Work to be completed
Among the entries below, tally each line where the word "mkAccess" appears and state only the total.
===
(* ===== verification/Firewall.v ===== *)
(** * tunnel/firewall: the kill switch

    The filters the service installs in the Windows Filtering Platform, and the
    session that keeps them. The platform, and the calls that describe the
    process, are parameters (class [WFP]); what the code relies on in them is
    the class [WFPLaws]. A GUID is its 128-bit number; a union of a type tag
    and a value or pointer is an inductive type of the values the code uses;
    a filter holds the conditions its pointer and count denote. wrapErr adds a
    source location to the text of an error and keeps its cause: the model has
    the cause. *)

From S2P Require Import Prelude GoStrings Netip Effects.
Local Open Scope Z_scope.

Module Firewall.

(** ** types_windows.go *)

Abbreviation guid := Z.
Abbreviation handle := Z.

Definition cFWPM_CONDITION_IP_LOCAL_INTERFACE : guid := 0x4cd62a4959c34969b7f3bda5d32890a4.
Definition cFWPM_CONDITION_IP_REMOTE_ADDRESS : guid := 0xb235ae9a1d6449b8a44c5ff3d9095045.
Definition cFWPM_CONDITION_IP_PROTOCOL : guid := 0x3971ef2b623e4f9a8cb16e79b806b9a7.
Definition cFWPM_CONDITION_IP_LOCAL_PORT : guid := 0x0c1ba1af5765453faf22a8f791ac775b.
Definition cFWPM_CONDITION_IP_REMOTE_PORT : guid := 0xc35a604dd22b4e1a91b468f674ee674b.
Definition cFWPM_CONDITION_ALE_APP_ID : guid := 0xd78e1e8786444ea59437d809ecefc971.
Definition cFWPM_CONDITION_ALE_USER_ID : guid := 0xaf043a0ab34d4f86979cc90371af6e66.
Definition cFWPM_CONDITION_IP_LOCAL_ADDRESS : guid := 0xd9ee00dec1ef4617bfe3ffd8f5a08957.
Definition cFWPM_CONDITION_L2_FLAGS : guid := 0x7bc43cbf37ba45f1b74a82ff518eeb10.
Definition cFWPM_CONDITION_FLAGS : guid := 0x632ce23b5167435c86d7e903684aa80c.
Definition cFWPM_LAYER_ALE_AUTH_CONNECT_V4 : guid := 0xc38d57d105a74c33904f7fbceee60e82.
Definition cFWPM_LAYER_ALE_AUTH_RECV_ACCEPT_V4 : guid := 0xe1cd9fe7f4b5427396c0592e487b8650.
Definition cFWPM_LAYER_ALE_AUTH_CONNECT_V6 : guid := 0x4a72393b319f44bc84c3ba54dcb3b6b4.
Definition cFWPM_LAYER_ALE_AUTH_RECV_ACCEPT_V6 : guid := 0xa3b42c979f044672b87ecee9c483257f.
Definition cFWPM_LAYER_OUTBOUND_MAC_FRAME_NATIVE : guid := 0x94c449129d6f4ebfb99505ab8a088d1b.
Definition cFWPM_LAYER_INBOUND_MAC_FRAME_NATIVE : guid := 0xd4220bd362ce4f08ae88b56e8526df50.
Definition cFWPM_CONDITION_ICMP_TYPE : guid := cFWPM_CONDITION_IP_LOCAL_PORT.
Definition cFWPM_CONDITION_ICMP_CODE : guid := cFWPM_CONDITION_IP_REMOTE_PORT.

Definition cFWP_CONDITION_L2_IS_VM2VM : Z := 16.
Definition cFWP_CONDITION_FLAG_IS_LOOPBACK : Z := 1.
Definition cFWPM_FILTER_FLAG_NONE : Z := 0.
Definition cFWPM_FILTER_FLAG_CLEAR_ACTION_RIGHT : Z := 8.
Definition cFWPM_SESSION_FLAG_DYNAMIC : Z := 1.
Definition cIPPROTO_ICMPV6 : Z := 58.
Definition cIPPROTO_TCP : Z := 6.
Definition cIPPROTO_UDP : Z := 17.
Definition cFWP_ACTRL_MATCH_FILTER : Z := 1.
Definition INFINITE : Z := 2 ^ 32 - 1.

(** wtFwpConditionValue0: the type tag and what the value holds or points to. *)
Inductive conditionValue : Type :=
  | cFWP_UINT8 (v : Z)
  | cFWP_UINT16 (v : Z)
  | cFWP_UINT32 (v : Z)
  | cFWP_UINT64 (v : Z)
  | cFWP_BYTE_ARRAY16_TYPE (addr : Z)
  | cFWP_V6_ADDR_MASK (addr prefixLength : Z)
  | cFWP_BYTE_BLOB_TYPE (blob : gostring)
  | cFWP_SECURITY_DESCRIPTOR_TYPE (sd : gostring).

Inductive wtFwpMatchType : Type := cFWP_MATCH_EQUAL | cFWP_MATCH_FLAGS_ALL_SET.

Inductive wtFwpActionType : Type := cFWP_ACTION_BLOCK | cFWP_ACTION_PERMIT.

Record wtFwpmFilterCondition0 : Type := mkCondition {
  fieldKey : guid;
  matchType : wtFwpMatchType;
  conditionValue0 : conditionValue
}.

#[global] Instance conditionValue_eq_dec : EqDecision conditionValue.
Proof. solve_decision. Defined.
#[global] Instance wtFwpMatchType_eq_dec : EqDecision wtFwpMatchType.
Proof. solve_decision. Defined.
#[global] Instance wtFwpActionType_eq_dec : EqDecision wtFwpActionType.
Proof. solve_decision. Defined.
#[global] Instance condition_eq_dec : EqDecision wtFwpmFilterCondition0.
Proof. solve_decision. Defined.

(** Two strings of UTF-16 code units. *)
Record wtFwpmDisplayData0 : Type := mkDisplayData { dd_name : list Z; dd_description : list Z }.

Record wtFwpmFilter0 : Type := mkFilter {
  f_displayData : wtFwpmDisplayData0;
  f_flags : Z;
  f_providerKey : guid;
  f_layerKey : guid;
  f_subLayerKey : guid;
  f_weight : Z;
  f_conditions : list wtFwpmFilterCondition0;
  f_action : wtFwpActionType
}.

Record wtFwpmSession0 : Type := mkSession {
  s_displayData : wtFwpmDisplayData0;
  s_flags : Z;
  s_txnWaitTimeoutInMSec : Z
}.

Record wtFwpmProvider0 : Type := mkProvider { pv_providerKey : guid; pv_displayData : wtFwpmDisplayData0 }.

Record wtFwpmSublayer0 : Type := mkSublayer {
  sl_subLayerKey : guid;
  sl_displayData : wtFwpmDisplayData0;
  sl_providerKey : guid;
  sl_weight : Z
}.

(** What the accessors of windows.SID return, and a group of a token. *)
Record SID : Type := mkSID { sid_IsValid : bool; sid_IdentifierAuthority : Z; sid_SubAuthorities : list Z }.
Record SIDAndAttributes : Type := mkGroup { g_Sid : SID; g_Attributes : Z }.
Record EXPLICIT_ACCESS : Type := mkAccess { ea_AccessPermissions : Z; ea_Trustee : SID }.

(** ** The platform *)

Class WFP (W : Type) := {
  UTF16PtrFromString : gostring -> result (list Z);
  os_Executable : result gostring;
  fwpmGetAppIdFromFileName0 : list Z -> result gostring;
  OpenProcessToken : result handle;
  GetTokenGroups : handle -> result (list SIDAndAttributes);
  ACLFromEntries : list EXPLICIT_ACCESS -> result gostring;
  NewSecurityDescriptor : result gostring;
  SetDACL : gostring -> gostring -> result gostring;
  ToSelfRelative : gostring -> result gostring;
  GenerateGUID : M W guid;
  fwpmEngineOpen0 : wtFwpmSession0 -> M W handle;
  fwpmEngineClose0 : handle -> W -> W;
  fwpmTransactionBegin0 : handle -> M W unit;
  fwpmTransactionCommit0 : handle -> M W unit;
  fwpmTransactionAbort0 : handle -> W -> W;
  fwpmProviderAdd0 : handle -> wtFwpmProvider0 -> M W unit;
  fwpmSubLayerAdd0 : handle -> wtFwpmSublayer0 -> M W unit;
  fwpmFilterAdd0 : handle -> wtFwpmFilter0 -> M W unit
}.

(** A session: whether it is dynamic, its filters in force, and the filters of
    its transaction if one is in progress. *)
Record sessionState : Type := mkSessionState {
  ss_dynamic : bool;
  ss_filters : list wtFwpmFilter0;
  ss_txn : option (list wtFwpmFilter0)
}.

(** [engine'] is [engine] except at [h]. *)
Definition updated (engine engine' : handle -> sessionState) (h : handle) (s : sessionState) : Prop :=
  engine' h = s /\ forall h', h' <> h -> engine' h' = engine h'.

(** Documented behaviour of the engine: changes made in a transaction take
    effect together when it is committed, a failed call changes nothing, and
    the objects of a dynamic session go with it. *)
Class WFPLaws (W : Type) `{WFP W} := {
  engine : W -> handle -> sessionState;
  engine_guid : forall w r w', GenerateGUID w = (r, w') -> forall h, engine w' h = engine w h;
  engine_provider : forall h p w r w', fwpmProviderAdd0 h p w = (r, w') -> forall h', engine w' h' = engine w h';
  engine_sublayer : forall h p w r w', fwpmSubLayerAdd0 h p w = (r, w') -> forall h', engine w' h' = engine w h';
  engine_open : forall s w h w', fwpmEngineOpen0 s w = (Ok h, w') ->
    h <> 0 /\ updated (engine w) (engine w') h (mkSessionState (s_flags s =? cFWPM_SESSION_FLAG_DYNAMIC) [] None);
  engine_open_err : forall s w e w', fwpmEngineOpen0 s w = (Err e, w') -> forall h, engine w' h = engine w h;
  engine_close : forall h w, ss_dynamic (engine w h) = true ->
    updated (engine w) (engine (fwpmEngineClose0 h w)) h (mkSessionState true [] None);
  engine_begin : forall h w w', fwpmTransactionBegin0 h w = (Ok tt, w') ->
    updated (engine w) (engine w') h (mkSessionState (ss_dynamic (engine w h)) (ss_filters (engine w h)) (Some []));
  engine_begin_err : forall h w e w', fwpmTransactionBegin0 h w = (Err e, w') -> forall h', engine w' h' = engine w h';
  engine_filter : forall h f w w' l, ss_txn (engine w h) = Some l -> fwpmFilterAdd0 h f w = (Ok tt, w') ->
    updated (engine w) (engine w') h
      (mkSessionState (ss_dynamic (engine w h)) (ss_filters (engine w h)) (Some (l ++ [f])));
  engine_filter_err : forall h f w e w', fwpmFilterAdd0 h f w = (Err e, w') -> forall h', engine w' h' = engine w h';
  engine_commit : forall h w w' l, ss_txn (engine w h) = Some l -> fwpmTransactionCommit0 h w = (Ok tt, w') ->
    updated (engine w) (engine w') h (mkSessionState (ss_dynamic (engine w h)) (ss_filters (engine w h) ++ l) None);
  engine_commit_err : forall h w e w', fwpmTransactionCommit0 h w = (Err e, w') -> forall h', engine w' h' = engine w h';
  engine_abort : forall h w,
    updated (engine w) (engine (fwpmTransactionAbort0 h w)) h
      (mkSessionState (ss_dynamic (engine w h)) (ss_filters (engine w h)) None)
}.

Section Rules.
Context {W : Type} `{WFP W}.

(** ** helpers.go *)

Definition runTransaction (session : handle) (operation : handle -> M W unit) : M W unit :=
  fun w =>
  match fwpmTransactionBegin0 session w with
  | (Err e, w1) => (Err e, w1)
  | (Ok _, w1) =>
      match operation session w1 with
      | (Err e, w2) => (Err e, fwpmTransactionAbort0 session w2)
      | (Ok _, w2) =>
          match fwpmTransactionCommit0 session w2 with
          | (Err e, w3) => (Err e, fwpmTransactionAbort0 session w3)
          | (Ok _, w3) => (Ok tt, w3)
          end
      end
  end.

Definition createWtFwpmDisplayData0 (name description : string) : M W wtFwpmDisplayData0 :=
  do! namePtr := mpure (UTF16PtrFromString (str name)) in
  do! descriptionPtr := mpure (UTF16PtrFromString (str description)) in
  mret (mkDisplayData namePtr descriptionPtr).

(** A weight of type FWP_UINT8. *)
Definition filterWeight (weight : Z) : Z := weight.

Definition SE_GROUP_OWNER_ENABLED : Z := 14. (* SE_GROUP_ENABLED | SE_GROUP_ENABLED_BY_DEFAULT | SE_GROUP_OWNER *)
Definition SECURITY_NT_AUTHORITY : Z := 5.

Definition isServiceGroup (g : SIDAndAttributes) : bool :=
  (g_Attributes g =? SE_GROUP_OWNER_ENABLED)
  && (sid_IsValid (g_Sid g) && (sid_IdentifierAuthority (g_Sid g) =? SECURITY_NT_AUTHORITY)
      && negb (length (sid_SubAuthorities (g_Sid g)) <? 6)%nat
      && bool_decide (sid_SubAuthorities (g_Sid g) !! 0%nat = Some 80)).

Definition ERROR_NO_SUCH_GROUP : goerr := ErrCode 1319.

Definition getCurrentProcessSecurityDescriptor : M W gostring :=
  do! processToken := mpure OpenProcessToken in
  do! gs := mpure (GetTokenGroups processToken) in
  match find isServiceGroup gs with
  | None => mfail ERROR_NO_SUCH_GROUP
  | Some g =>
      do! dacl := mpure (ACLFromEntries [mkAccess cFWP_ACTRL_MATCH_FILTER (g_Sid g)]) in
      do! sd := mpure NewSecurityDescriptor in
      do! sd := mpure (SetDACL sd dacl) in
      mpure (ToSelfRelative sd)
  end.

Definition getCurrentProcessAppID : M W gostring :=
  do! currentFile := mpure os_Executable in
  do! curFilePtr := mpure (UTF16PtrFromString currentFile) in
  mpure (fwpmGetAppIdFromFileName0 curFilePtr).

Record baseObjects : Type := mkBaseObjects { provider : guid; filters : guid }.

(** ** rules.go *)

Definition linkLocal : conditionValue := cFWP_V6_ADDR_MASK (0xfe80 * 2 ^ 112) 10.
Definition linkLocalDHCPMulticast : conditionValue := cFWP_BYTE_ARRAY16_TYPE 0xff020000000000000000000000010002.
Definition siteLocalDHCPMulticast : conditionValue := cFWP_BYTE_ARRAY16_TYPE 0xff050000000000000000000000010003.
Definition linkLocalRouterMulticast : conditionValue := cFWP_BYTE_ARRAY16_TYPE 0xff020000000000000000000000000002.

Definition equals (key : guid) (v : conditionValue) : wtFwpmFilterCondition0 :=
  mkCondition key cFWP_MATCH_EQUAL v.

(** A filter of the sublayer without its name and layer. *)
Definition newFilter (bo : baseObjects) (weight flags : Z) (conditions : list wtFwpmFilterCondition0)
    (action : wtFwpActionType) : wtFwpmFilter0 :=
  mkFilter (mkDisplayData [] []) flags (provider bo) 0 (filters bo) (filterWeight weight) conditions action.

Definition withLayer (f : wtFwpmFilter0) (dd : wtFwpmDisplayData0) (layer : guid) : wtFwpmFilter0 :=
  mkFilter dd (f_flags f) (f_providerKey f) layer (f_subLayerKey f) (f_weight f) (f_conditions f) (f_action f).

(** One block of a rule: the name and layer of the filter, and its addition. *)
Definition addFilter (session : handle) (filter : wtFwpmFilter0) (name : string) (layer : guid) : M W unit :=
  do! displayData := createWtFwpmDisplayData0 name "" in
  fwpmFilterAdd0 session (withLayer filter displayData layer).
===
Response to the task
2